Hana Esack is an ST2 GP registrar in South Worcestershire, developing an interest in Medical Education and Lifestyle medicine.
As a GP trainee, I have reflected on the challenges surrounding the process of gaining senior support during clinical consultations. The ability to access trainers varies considerably between practices, depending on the systems implemented to support accessibility. When this access relies on the traditional ‘door knocking,’ the approach is often fraught with logistical barriers and embedded power dynamics.
The act of “door knocking” i.e interrupting a colleague who is themselves consulting – can feel burdensome.
In clinical scenarios that are unfamiliar or require in-person review, trainees are often forced to leave their patients mid-consultation to seek help.
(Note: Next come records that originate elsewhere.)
Definition with_failures (l : list string) (x : die_self) : die_self :=
  DieSelf (Some l) (di_online_cpus x) (di_test_type x) (di_hackbench_groups x) (di_hackbench_loops x)
    (di_hackbench_iterations x) (di_hackbench_binary x).
Definition with_online_cpus (l : list Z) (x : die_self) : die_self :=
  DieSelf (di_failures x) l (di_test_type x) (di_hackbench_groups x) (di_hackbench_loops x)
    (di_hackbench_iterations x) (di_hackbench_binary x).
Definition with_test_type (v : pyval) (x : die_self) : die_self :=
  DieSelf (di_failures x) (di_online_cpus x) v (di_hackbench_groups x) (di_hackbench_loops x)
    (di_hackbench_iterations x) (di_hackbench_binary x).
Definition with_hackbench (groups loops iterations : pyval) (x : die_self) : die_self :=
  DieSelf (di_failures x) (di_online_cpus x) (di_test_type x) (Some groups) (Some loops) (Some iterations) None.
Definition with_hackbench_binary (b : option string) (x : die_self) : die_self :=
  DieSelf (di_failures x) (di_online_cpus x) (di_test_type x) (di_hackbench_groups x) (di_hackbench_loops x)
    (di_hackbench_iterations x) b.

Class DieLib (W : Type) := {
  di_lib : string → list pyval → W → result pyval * W;
  (* cpu.online_list() *)
  di_online_list : W → result (list Z) * W;
  (* distro.detect().arch and self.workdir *)
  di_arch : string;
  di_workdir : string;
}.

(** ** Text *)

Definition cpu_path : string := "/sys/devices/system/cpu".

Definition topology_path (cpu : Z) (filename : string) : string :=
  path_join (path_join (path_join cpu_path ("cpu" +:+ py_str_Z cpu)) "topology") filename.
The act of “door knocking” i.e interrupting a colleague who is themselves consulting – can feel burdensome. This hesitation is compounded by the silent power imbalance inherent in asking for assistance, particularly when the response is unwelcoming or dismissive. Although seeking supervision is expected and often encouraged during training, encountering resistance can significantly undermine a trainee’s confidence. It also creates a dilemma: return to the patient without a second opinion, ask them to wait while assistance is sought, or attempt to find a more approachable colleague willing to help. This situation then may inadvertently result in friendlier GPs becoming overburdened by frequent requests, while encouraging others to adopt a more distant or “gruff” persona to avoid interruptions.
Various alternatives can be trialled to address these challenges. Instant messaging platforms may facilitate real-time communication, but responsiveness is not guaranteed. The introduction of dedicated slots during which a GP is available for queries can be useful but is less effective when a patient requires immediate in-person input. These windows are also vulnerable to being cut short by clinic overruns or clashing responsibilities such as home visiting.
These issues can become became particularly evident during extended tasks not previously undertaken in a general practice, for example where a trainee is asked to perform an antenatal check or a six-week baby check. Without a designated trainer available for direct supervision (If attempts to find a colleague with sufficient availability are unsuccessful) a check may ultimately be performed alone. Even if a trainee has previous experience in obstetrics or paediatrics, this would might been an inappropriate scenario for someone without some background experience. Given that (for example) six-week checks may represent the infant’s last face-to-face medical contact for months, an incomplete check risks missing serious findings with potentially life-altering consequences.
…many of these challenges stem from time pressures inherent to general practice and trainers may simply not have the capacity to offer consistent real-time support.
The cumulative effect of these barriers to accessing supervision can negatively impact both trainee development and patient safety. Confidence may be eroded, and trainees may be forced to make clinical decisions based solely on limited experience or guidelines. If this is later deemed incorrect, it may require callbacks and reversal of plans which may affect not only patient outcomes but can undermine the trust within the doctor-patient relationship.
In my own experience, one potential solution is to have the GP responsible for a non-patient-facing role act (such as triaging) as the trainee’s point of contact during that session. It is however recognised that this model is not universally feasible, and triage GPs are often under significant pressure themselves.
It must also be acknowledged that many of these challenges stem from time pressures inherent to general practice and trainers may simply not have the capacity to offer consistent real-time support. In this context, trainees may need to recalibrate their expectations and develop skills by triaging their own support needs. Promoting “triage thinking” by assessing the clinical urgency of a question before escalating may allow trainees to decide whether an issue can be addressed during scheduled tutorials or requires immediate input. Additionally, being transparent with patients- for example, by openly stating that advice will be sought and the patient will be contacted later- can help build trust and reinforce honesty within the doctor–patient relationship. Importantly, sitting with clinical uncertainty is uncomfortable but, at times, necessary- especially when framed by patient safety considerations.